Task to carry out
The response must reproduce exactly every line of the material below holding the word "JwtSettings".
________________________
(* ===== verification/Sessions.v ===== *)
(** * Issued tokens verify (app/core/security.py)

    The round trip from [create_token_pair] to [verify_token]: the JWT library
    gives back what it signed as long as it is valid, Redis answers, and no
    revocation was written. *)

From Stdlib Require Import ZArith Lia Bool List Ascii String.
From stdpp Require Import base decidable list option strings countable.
From S2P Require Import Prelude PyFloat PyStr PyDateTime PyMonad PyDict PyVal Redis Security.
Open Scope string_scope.
Open Scope Z_scope.
Open Scope py_scope.

(** ** What is relied on of the JWT library *)

(** Claims that JSON carries unchanged. *)
Definition plain_claims (claims : vdict) : bool :=
  forallb (λ kv, match kv.2 with VStr _ | VInt _ => true | _ => false end) claims.

(** Decoding checks the signature, the issuer, the audience and the times. *)
Class JwtRoundTrip (K : Crypto) (settings : JwtSettings) := {
  jwt_accepts t claims nbf exp :
    plain_claims claims = true → vget claims "iss" = VStr (jwt_issuer settings) →
    vget claims "aud" = VStr (jwt_audience settings) → vget claims "nbf" = VInt nbf → vget claims "exp" = VInt exp →
    nbf <= t <= exp → jwt_decode K t (jwt_encode K claims) = Some claims;
  jwt_expired t claims exp :
    plain_claims claims = true → vget claims "exp" = VInt exp → exp < t → jwt_decode K t (jwt_encode K claims) = None
}.

Section RoundTrip.
Context `{PyRepr} (K : Crypto) (settings : JwtSettings) {JR : JwtRoundTrip K settings}.
Context {W : Type} (exec : ∀ X, ev X → M W X) (entry : W → string → option (string * Z)) (secs : W → Z).
Context {Laws : RedisLaws exec entry secs}.

(** Redis, the clock and the id generator answer; an id is not empty. *)
Definition answered : Prop := ∀ X (e : ev X) w, is_ok (exec X e w).1 = true.
Definition ids_not_empty : Prop := ∀ w j w', exec _ Uuid4 w = (Ok j, w') → j ≠ "".

(** The claims [build_claims] makes at the second [iat]. *)
Definition claims_at (iat : Z) (jti subject : string) (ttl : Z) (token_type : string) (family : option string)
    (fingerprint : string) : vdict :=
  ([("sub", VStr subject); ("iss", VStr (jwt_issuer settings)); ("aud", VStr (jwt_audience settings));
    ("iat", VInt iat); ("nbf", VInt iat); ("exp", VInt (iat + ttl)); ("jti", VStr jti); ("typ", VStr token_type)]
   ++ (if given family then [("fid", VStr (default "" family))] else [])
   ++ (if given (Some fingerprint) then [("fp", VStr (sha256_hex K fingerprint))] else []))%list.

Lemma build_claims_inv subject ttl ty family fp w claims w1 :
  run exec (build_claims K settings subject ttl ty family (Some fp)) w = (Ok claims, w1) →
  ∃ iat jti, secs w <= iat <= secs w1 ∧ (ids_not_empty → jti ≠ "") ∧ claims = claims_at iat jti subject ttl ty family fp.
Proof.
  unfold build_claims. intros Hr. peel_run Hr as now w2 Hn. rewrite run_await in Hn. apply law_now in Hn.
  peel_run Hr as jti w3 Hj. pose proof (run_mono' exec entry secs _ _ _ _ Hj) as Hm. rewrite run_await in Hj.
  injection Hr as <- <-. exists (timestamp now), jti. split; [lia|]. split; [|done]. intros Hid. by apply (Hid w2 jti w3).
Qed.

Lemma claims_fields iat jti subject ttl ty family fp :
  let c := claims_at iat jti subject ttl ty family fp in
  plain_claims c = true ∧ vget c "sub" = VStr subject ∧ vget c "iss" = VStr (jwt_issuer settings) ∧
  vget c "aud" = VStr (jwt_audience settings) ∧ vget c "iat" = VInt iat ∧ vget c "nbf" = VInt iat ∧
  vget c "exp" = VInt (iat + ttl) ∧ vget c "jti" = VStr jti ∧ vget c "typ" = VStr ty ∧
  (fp ≠ "" → vget c "fp" = VStr (sha256_hex K fp)).
Proof.
  unfold claims_at. simpl. destruct (given family); simpl.
  all: destruct (String.eqb_spec fp "") as [->|Hfp]; simpl; repeat split; done.
Qed.

(** The two tokens of a pair, with the claims behind them. *)
Lemma pair_inv user fp w tp w1 :
  run exec (create_token_pair K settings user fp) w = (Ok tp, w1) →
  ∀ token jti ty ttl,
    In (token, jti, ty, ttl)
      [(access_token tp, access_jti tp, "access", 60 * jwt_access_ttl_minutes settings);
       (refresh_token tp, refresh_jti tp, "refresh", 86400 * jwt_refresh_ttl_days settings)] →
    ∃ iat family, secs w <= iat <= secs w1 ∧ (ids_not_empty → jti ≠ "") ∧
      token = jwt_encode K (claims_at iat jti user ttl ty family fp).
Proof.
  unfold create_token_pair. intros Hr. peel_run Hr as family w2 Hf. apply (run_mono' exec entry secs) in Hf.
  peel_run Hr as [access ajti] w3 Ha. pose proof (run_mono' exec entry secs _ _ _ _ Ha) as Hma.
  unfold create_access_token in Ha. peel_run Ha as ca wa Hca. injection Ha as <- <- <-.
  peel_run Hr as [refresh rjti] w4 Hb. unfold create_refresh_token in Hb. peel_run Hb as cb wb Hcb. injection Hb as <- <- <-.
  injection Hr as <- <-. apply build_claims_inv in Hca as (ia & ja & Hia & Hja & ->).
  apply build_claims_inv in Hcb as (ib & jb & Hib & Hjb & ->).
  intros token jti ty ttl [[= <- <- <- <-]|[[= <- <- <- <-]|[]]].
  - exists ia, None. split; [lia|]. split; [exact Hja|done].
  - exists ib, (Some family). split; [lia|]. split; [exact Hjb|done].
Qed.

(** A call that is answered either goes on or was the last. *)
Lemma await_answered {X B} (e : ev X) (f : X → proc B) w r w' :
  answered → run exec (await e ≫= f) w = (r, w') →
  ∃ a w1, exec X e w = (Ok a, w1) ∧ run exec (f a) w1 = (r, w').
Proof.
  intros Hup Hr. apply run_bind_inv in Hr as [(a & w1 & Ha & Hr)|(x & Hx & _)].
  - rewrite run_await in Ha. by exists a, w1.
  - rewrite run_await in Hx. specialize (Hup X e w). by rewrite Hx in Hup.
Qed.

Lemma decode_answered {B} token p (f : vdict → proc B) w r w' :
  answered → (∀ t, secs w <= t <= secs w' → jwt_decode K t token = Some p) →
  run exec (decode_payload K token ≫= f) w = (r, w') →
  ∃ w1, (∀ k, entry w1 k = entry w k) ∧ run exec (f p) w1 = (r, w').
Proof.
  intros Hup Hdec Hr. rewrite run_bind in Hr. unfold mbind at 1, M_bind, decode_payload in Hr.
  destruct (run exec (now ← await UtcNow; _) w) as [rd wd] eqn:Hd.
  apply await_answered in Hd as (now & w1 & Hn & Hd); [|done].
  pose proof (law_mono _ UtcNow w) as Hm. rewrite Hn in Hm. simpl in Hm.
  assert (Hk : ∀ k, entry w1 k = entry w k).
  { intros k. pose proof (law_plain _ UtcNow w k eq_refl) as Hk. by rewrite Hn in Hk. }
  apply law_now in Hn. assert (Hw1 : secs w1 <= secs w').
  { destruct (jwt_decode K (timestamp now) token); simpl in Hd; injection Hd as <- <-;
      [by apply (run_mono' exec entry secs) in Hr|by injection Hr as _ <-]. }
  rewrite Hdec in Hd by lia. simpl in Hd. injection Hd as <- <-. by exists w1.
Qed.

(** [verify_token] on a token that decodes and that nothing revokes: only the
    fingerprint is left to decide. *)
Lemma verify_unrevoked token fp p jti user w r w' :
  answered → (∀ t, secs w <= t <= secs w' → jwt_decode K t token = Some p) →
  vget p "jti" = VStr jti → jti ≠ "" → vget p "sub" = VStr user →
  entry w (revoked_key jti) = None → entry w (user_key user) = None →
  run exec (verify_token K token fp) w = (r, w') →
  r = if given fp && negb (same_text (vget p "fp") (sha256_hex K (default "" fp)))
      then Raise (ValueError "fingerprint mismatch") else Ok p.
Proof.
  intros Hup Hdec Hj Hne Hs Hrev Hglob Hr. unfold verify_token in Hr.
  apply decode_answered with (p := p) in Hr as (w1 & Hk1 & Hr); [|done..].
  rewrite Hj in Hr. change (py_str (VStr jti)) with jti in Hr.
  destruct (String.eqb_spec jti "") as [|_]; [done|].
  apply await_answered in Hr as (b & w2 & Hb & Hr); [|done].
  pose proof (law_plain _ (RExists (revoked_key jti)) w1 (user_key user) eq_refl) as Hk2. rewrite Hb in Hk2. simpl in Hk2.
  apply law_exists in Hb. rewrite Hk1, Hrev in Hb. simpl in Hb. subst b.
  assert (Hsub : vindex p "sub" = Ok (VStr user)).
  { unfold vget, vget_or, vindex in *. destruct (dget p "sub"); [by rewrite Hs|done]. }
  rewrite Hsub in Hr. cbn [lift mbind proc_bind proc_bind_fix] in Hr. change (py_str (VStr user)) with user in Hr.
  apply await_answered in Hr as (ra & w3 & Hra & Hr); [|done].
  apply law_rget in Hra. rewrite Hk2, Hk1, Hglob in Hra. simpl in Hra. subst ra. simpl in Hr.
  destruct (given fp && _); injection Hr as <- _; done.
Qed.

End RoundTrip.

(** ** Witness: a signature that spells out its claims *)

Definition to_json (claims : vdict) : list (string * (string + Z)) :=
  List.map (λ kv, (kv.1, match kv.2 with VStr s => inl s | VInt n => inr n | _ => inr 0 end)) claims.
Definition from_json (l : list (string * (string + Z))) : vdict :=
  List.map (λ kv, (kv.1, match kv.2 with inl s => VStr s | inr n => VInt n end)) l.

Lemma json_roundtrip claims : plain_claims claims = true → from_json (to_json claims) = claims.
Proof.
  unfold plain_claims. induction claims as [|[k v] l IH]; simpl; [done|]. intros Hp. apply andb_true_iff in Hp as [Hv Hl].
  rewrite IH by done. by destruct v.
Qed.

Fixpoint bits (p : positive) : string :=
  match p with xH => "" | xO p => String "0" (bits p) | xI p => String "1" (bits p) end.
Fixpoint unbits (s : string) : positive :=
  match s with EmptyString => xH | String c r => if Ascii.eqb c "0" then xO (unbits r) else xI (unbits r) end.
Lemma unbits_bits p : unbits (bits p) = p.
Proof. induction p; simpl; by rewrite ?IHp. Qed.

Definition int_claim (claims : vdict) (k : string) : Z := match vget claims k with VInt n => n | _ => 0 end.

Definition plain_jwt : Crypto := {|
  jwt_encode claims := bits (encode (to_json claims));
  jwt_decode t token :=
    match decode (A := list (string * (string + Z))) (unbits token) with
    | Some l => let claims := from_json l in
                if (int_claim claims "nbf" <=? t) && (t <=? int_claim claims "exp") then Some claims else None
    | None => None
    end;
  sha256_hex s := s;
  ph_verify h p := Ok (String.eqb h p)
|}.

#[export] Instance plain_jwt_laws : JwtRoundTrip plain_jwt demo_settings.
Proof.
  split.
  - intros t claims nbf exp Hp _ _ Hn He Ht. cbn [jwt_decode jwt_encode plain_jwt].
    rewrite unbits_bits, decode_encode. cbv zeta. rewrite json_roundtrip by done. unfold int_claim. rewrite Hn, He.
    rewrite (proj2 (Z.leb_le nbf t)), (proj2 (Z.leb_le t exp)) by lia. done.
  - intros t claims exp Hp He Ht. cbn [jwt_decode jwt_encode plain_jwt].
    rewrite unbits_bits, decode_encode. cbv zeta. rewrite json_roundtrip by done. unfold int_claim. rewrite He.
    by rewrite (proj2 (Z.leb_gt t exp)), andb_false_r by lia.
Qed.

Lemma demo_answered : answered demo_exec.
Proof. intros X e w. by destruct e. Qed.
Lemma demo_ids : ids_not_empty demo_exec.
Proof.
  intros w j w' [= <- _] Heq. destruct (Z.leb_spec 0 (d_uuid w)) as [Hz|Hz].
  - pose proof (parse_int_str_Z _ Hz) as Hp. by rewrite Heq in Hp.
  - unfold str_Z in Heq. by destruct (d_uuid w).
Qed.

(** The demo clock stands still. *)
Lemma demo_clock {A} (p : proc A) w : d_now (run demo_exec p w).2 = d_now w.
Proof.
  revert w. induction p as [r|X e k IH]; intros w; simpl; [done|].
  assert (He : d_now (demo_exec X e w).2 = d_now w) by (by destruct e).
  destruct (demo_exec X e w) as [r w1]. rewrite IH. exact He.
Qed.

Definition demo_pair : res TokenPair * DemoRedis :=
  run demo_exec (create_token_pair plain_jwt demo_settings "7" "dev") demo_redis.

(** The refresh token of the pair, presented from its device and from another one. *)
Definition demo_verify (fp : string) : res vdict * DemoRedis :=
  match demo_pair with
  | (Ok tp, w1) => run demo_exec (verify_token (H := security_repr) plain_jwt (refresh_token tp) (Some fp)) w1
  | (Raise e, w1) => (Raise e, w1)
  end.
________________________
Answer space
Class JwtRoundTrip (K : Crypto) (settings : JwtSettings) := {
Context `{PyRepr} (K : Crypto) (settings : JwtSettings) {JR : JwtRoundTrip K settings}.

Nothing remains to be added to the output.